===== Data for this exercise =====
(** *** What the tools keep true of the cache

    The duration is within its bounds, the data is [None] or a non-empty
    dict, and the timestamp is not negative and not in the future. *)
Definition cache_inv (w : World) : Prop :=
  (5 <= cache_duration (_location_cache w) <= 300)%Z /\
  (data (_location_cache w) = None \/ truthy (data (_location_cache w)) = true) /\
  0 <= timestamp (_location_cache w) /\
  timestamp (_location_cache w) <= now w.

(** * Properties *)

(** ** Arithmetic of the comparisons and clamps *)

Lemma Qltb_lt (x y : Q) : Qltb x y = true <-> x < y.
Proof.
  unfold Qltb. rewrite negb_true_iff. split.
  - intros H. apply Qnot_le_lt. intros Hle.
    apply Qle_bool_iff in Hle. congruence.
  - intros H. destruct (Qle_bool y x) eqn:E; [|reflexivity].
    apply Qle_bool_iff in E. lra.
Qed.

Lemma Qltb_ge (x y : Q) : Qltb x y = false <-> y <= x.
Proof.
  unfold Qltb. rewrite negb_false_iff. apply Qle_bool_iff.
Qed.

Lemma clamp_timeout_range (timeout : Z) : (1 <= clamp_timeout timeout <= 30)%Z.
Proof. unfold clamp_timeout. lia. Qed.

Lemma clamp_timeout_in_range (timeout : Z) :
  (1 <= timeout <= 30)%Z -> clamp_timeout timeout = timeout.
Proof. unfold clamp_timeout. lia. Qed.

Lemma clamp_polling_interval_range (p : Q) :
  1 # 10 <= clamp_polling_interval p /\ clamp_polling_interval p <= 1.
Proof.
  unfold clamp_polling_interval. split.
  - apply Q.min_glb; [apply Q.le_max_l | lra].
  - apply Q.le_min_r.
Qed.



(** ** The wait loop *)

Lemma wait_loop_O start timeout p d w :
  wait_loop 0 start timeout p d w =
  if waiting start timeout d w then OutOfFuel else Done d w.
Proof.
  simpl. unfold time_time, bind, get, ret, waiting.
  destruct (negb (is_updated d) && Qltb (now w - start) (inject_Z timeout)); reflexivity.
Qed.

Lemma wait_loop_S fuel start timeout p d w :
  wait_loop (S fuel) start timeout p d w =
  if waiting start timeout d w
  then wait_loop fuel start timeout p (notify d w) (run_slice p w)
  else Done d w.
Proof.
  simpl. unfold bind at 1. unfold time_time, bind, get, ret, waiting.
  destruct (negb (is_updated d) && Qltb (now w - start) (inject_Z timeout)); reflexivity.
Qed.

Lemma inject_Z_of_nat_S (n : nat) :
  inject_Z (Z.of_nat (S n)) == inject_Z (Z.of_nat n) + 1.
Proof.
  rewrite Nat2Z.inj_succ. unfold Z.succ. rewrite inject_Z_plus. reflexivity.
Qed.

(** The loop returns when the fuel covers the time that is left. *)
Lemma wait_loop_terminates_gen (start : Q) (timeout : Z) (p : Q) :
  forall (fuel : nat) (d : LocationDelegate) (w : World),
    inject_Z timeout <= (now w - start) + inject_Z (Z.of_nat fuel) * p ->
    exists d' w', wait_loop fuel start timeout p d w = Done d' w'.
Proof.
  induction fuel as [|fuel IH]; intros d w Hfuel.
  - rewrite wait_loop_O. unfold waiting.
    destruct (Qltb (now w - start) (inject_Z timeout)) eqn:E.
    + apply Qltb_lt in E. change (inject_Z (Z.of_nat 0)) with 0 in Hfuel. lra.
    + rewrite andb_false_r. eauto.
  - rewrite wait_loop_S. destruct (waiting start timeout d w); [|eauto].
    apply IH. change (now (run_slice p w)) with (now w + p).
    pose proof (inject_Z_of_nat_S fuel) as HS.
    assert (Hmul : inject_Z (Z.of_nat (S fuel)) * p == inject_Z (Z.of_nat fuel) * p + p)
      by (rewrite HS; ring).
    rewrite Hmul in Hfuel. clear HS Hmul.
    set (x := inject_Z (Z.of_nat fuel) * p) in *. lra.
Qed.

(** With the clamped parameters, [wait_fuel] iterations are enough. *)
Lemma wait_loop_terminates (timeout : Z) (p : Q) (d : LocationDelegate) (w : World) :
  exists d' w',
    wait_loop wait_fuel (now w) (clamp_timeout timeout) (clamp_polling_interval p) d w
    = Done d' w'.
Proof.
  apply wait_loop_terminates_gen.
  pose proof (clamp_timeout_range timeout) as [_ Ht].
  pose proof (clamp_polling_interval_range p) as [Hp _].
  assert (Ht' : inject_Z (clamp_timeout timeout) <= 30).
  { change 30 with (inject_Z 30). rewrite <- Zle_Qle. exact Ht. }
  change (inject_Z (Z.of_nat wait_fuel)) with 300.
  lra.
Qed.

(** What the loop leaves alone, and what it changes. *)
Lemma wait_loop_frame (start : Q) (timeout : Z) (p : Q) (Hp : 0 <= p) :
  forall (fuel : nat) (d d' : LocationDelegate) (w w' : World),
    wait_loop fuel start timeout p d w = Done d' w' ->
    _location_cache w' = _location_cache w /\
    authorization w' = authorization w /\
    threads w' = threads w /\
    now w <= now w' /\
    exists n, calls w' = (repeat (RunUntilDate p) n ++ calls w)%list.
Proof.
  induction fuel as [|fuel IH]; intros d d' w w' H.
  - rewrite wait_loop_O in H. destruct (waiting start timeout d w); [discriminate|].
    injection H as <- <-. repeat split; try lra. exists 0%nat. reflexivity.
  - rewrite wait_loop_S in H. destruct (waiting start timeout d w).
    + apply IH in H. destruct H as (Hc & Ha & Ht & Hn & n & Hcalls).
      simpl in *. repeat split; try assumption; try lra.
      exists (S n). rewrite Hcalls.
      change (RunUntilDate p :: calls w) with ([RunUntilDate p] ++ calls w)%list.
      rewrite app_assoc. f_equal.
      change [RunUntilDate p] with (repeat (RunUntilDate p) 1).
      rewrite <- repeat_app. f_equal. lia.
    + injection H as <- <-. repeat split; try lra. exists 0%nat. reflexivity.
Qed.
=====
Word for word, set down the lines from the beginning of the records through the line that holds "wait_loop 0 start". Leave out the rest.

(** *** What the tools keep true of the cache

    The duration is within its bounds, the data is [None] or a non-empty
    dict, and the timestamp is not negative and not in the future. *)
Definition cache_inv (w : World) : Prop :=
  (5 <= cache_duration (_location_cache w) <= 300)%Z /\
  (data (_location_cache w) = None \/ truthy (data (_location_cache w)) = true) /\
  0 <= timestamp (_location_cache w) /\
  timestamp (_location_cache w) <= now w.

(** * Properties *)

(** ** Arithmetic of the comparisons and clamps *)

Lemma Qltb_lt (x y : Q) : Qltb x y = true <-> x < y.
Proof.
  unfold Qltb. rewrite negb_true_iff. split.
  - intros H. apply Qnot_le_lt. intros Hle.
    apply Qle_bool_iff in Hle. congruence.
  - intros H. destruct (Qle_bool y x) eqn:E; [|reflexivity].
    apply Qle_bool_iff in E. lra.
Qed.

Lemma Qltb_ge (x y : Q) : Qltb x y = false <-> y <= x.
Proof.
  unfold Qltb. rewrite negb_false_iff. apply Qle_bool_iff.
Qed.

Lemma clamp_timeout_range (timeout : Z) : (1 <= clamp_timeout timeout <= 30)%Z.
Proof. unfold clamp_timeout. lia. Qed.

Lemma clamp_timeout_in_range (timeout : Z) :
  (1 <= timeout <= 30)%Z -> clamp_timeout timeout = timeout.
Proof. unfold clamp_timeout. lia. Qed.

Lemma clamp_polling_interval_range (p : Q) :
  1 # 10 <= clamp_polling_interval p /\ clamp_polling_interval p <= 1.
Proof.
  unfold clamp_polling_interval. split.
  - apply Q.min_glb; [apply Q.le_max_l | lra].
  - apply Q.le_min_r.
Qed.



(** ** The wait loop *)

Lemma wait_loop_O start timeout p d w :
  wait_loop 0 start timeout p d w =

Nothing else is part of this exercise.